或る時、太朗は仲間二人と奥入瀬の奥深い小屋に泊まりながら仕事をしていたのですが、太朗は飯炊き番であったため谷間へ水を汲みに行ったわけですが、その谷川で岩魚を見つけて、三匹とって帰ったそうです。 そうして岩魚を焼いて仲間の帰りを待っていたのですが、あまりにも岩魚が美味しそうなので自分の分を食べてしまいました。 ところが、これがあまりにも美味いので、とうとう三匹とも平らげてしまったそうです。 その途端、太朗は焼けるような喉の渇きを覚えて、谷間へ走り谷川の水をゴクリゴクリと呑み始めたのですが、いくら呑んでも喉の渇きは修まらず、いつしか太朗は足の方から龍に変わっていったそうなのです。
龍神となった太郎は山の奥の沢を塞き止めて、今いう十和田湖を創り、暫くは湖の主として住んで居たのですが、何百年の後に熊野の修験僧である南祖坊の出現により、法力をあつかう南祖坊に敗れ、太朗は力尽きて十和田湖から追い出される結末になりました。
十和田湖を追われた太朗龍は幾年月の放浪を経た後に、男鹿半島(秋田県)の付け根あたりに湖を創り、積年の念願であった棲み家としたのです。
その後、田沢湖の辰子姫との恋路物語や、南祖坊との再戦物語などに繋がってゆくわけですが、多くの苦渋を体験された八郎太朗であるがゆえに、夢の成就へ導く具導神として、現在もなお霊験あらたかなのでしょう。

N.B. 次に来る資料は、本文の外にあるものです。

(** * borges: the job producer, the consumer wiring and the repository lock

    A shallow embedding of [producer.go] and of
    [cli/borges/consumer.go].

    The producer is a small concurrent object: [Start] and [Stop] are
    called from different goroutines and meet on three shared pieces of
    state, the [running] flag, the two [sync.Once] guards and the
    [sync.WaitGroup].  Each goroutine is modelled as a program counter
    that walks the lines of [producer.go]; a schedule (a list of
    goroutine indices) picks who moves next.  The memory is taken to be
    sequentially consistent. *)

From stdpp Require Import base numbers list list_numbers gmap strings.
From Stdlib Require Import ZArith Lia.

Set Default Proof Using "Type".

(** Go's [error] interface: [None] is [nil], [Some msg] an error value. *)
Definition error := string.

(** [Job{RepositoryID: n}]: the only field [producer.go] touches, a
    [uint64]. *)
Record Job := { RepositoryID : Z }.

(** [uint64] arithmetic wraps around. *)
Definition uint64_mod : Z := (2 ^ 64)%Z.
Definition wrap64 (z : Z) : Z := (z mod uint64_mod)%Z.

(** [var n uint64] and the method [next] of the producer: [n++] and
    then a job whose [RepositoryID] is [n], with a nil error.  The global counter is
    passed in and out; the half-second sleep has no effect on the
    state. *)
Definition next (n : Z) : Z * Job * option error :=
  let n' := wrap64 (n + 1) in
  (n', {| RepositoryID := n' |}, None).

(** [sync.Once]: [Fresh] before the first [Do], [Busy] while the
    function of the first [Do] runs (later callers wait on the
    mutex), [Finished] once it has returned. *)
Inductive Once := Fresh | Busy | Finished.

Global Instance Once_eq_dec : EqDecision Once.
Proof. solve_decision. Defined.

(** The two exported methods a goroutine may call. *)
Inductive call := Start | Stop.

Global Instance call_eq_dec : EqDecision call.
Proof. solve_decision. Defined.

Section Producer.

(** [queue.Job] and [queue.Queue] belong to the framework; the
    callback's closure owns a state of type [U]. *)
Context {QJob Q U : Type}.
Variable NewJob : QJob.
Variable Encode : QJob -> Job -> QJob * option error.
Variable Publish : Q -> QJob -> Q * option error.

(** [type Producer struct]. *)
Record Producer := mkProducer {
  Notifiers_Done : option (Job -> option error -> U -> U);
  queue : Q;
  running : bool;
  startOnce : Once;
  stopOnce : Once;
  wg : Z
}.

(** [NewProducer]: the flag is false, both guards are fresh and the
    wait group is at zero.  The notifier is set by the caller
    afterwards, as a field. *)
Definition NewProducer (q : Q) : Producer :=
  {| Notifiers_Done := None; queue := q; running := false;
     startOnce := Fresh; stopOnce := Fresh; wg := 0 |}.

Definition IsRunning (p : Producer) : bool := running p.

青竜神社に別れを告げ、静かな入り江を見納めと思って眺めると、そこには二匹の大きな鯉が頭を添わせるように仲良く浮かんでいました。 夫婦鯉は僕を見送るように、しなやかに優しく漂って浮かんでいました。 時おり湖面をゆく遊覧船から、観光客の歓声などが聞こえる以外は人為的な音が何も聞こえない、まさしく自然そのものの温もりの中に飲み込まれて心地良い午後でした。
これは余談ですが後日、北海道への旅に向かう途中に、フェリーの最終便の時間にギリギリであったため、深夜の大雨の中で東北自動車をひた走る僕に、行く手を妨げる修験僧が現れました。 鹿角市から弘前市に抜けるまで常に僕の車の前方から大きな片手をかざして、大雨をフロントガラスにぶつけて視界を遮った修験僧は、太朗龍の天敵である南祖坊その人でした。 僕は八郎太朗や辰子姫を想うばかりに、南祖坊のことを、やや悪役として原稿を書いたので少々修験僧の怒りを受けたのでしょう。 それに気付いた僕は、その場で南祖坊に素直に詫びたのです。
僕の気持ちが伝わったのか大雨は急速に退いて行きました。 山間のカーブの所々には路面から立ちあがるように白いモヤがユラユラと、まるで人の姿のようにユラめいていたことを昨日のことのように覚えています。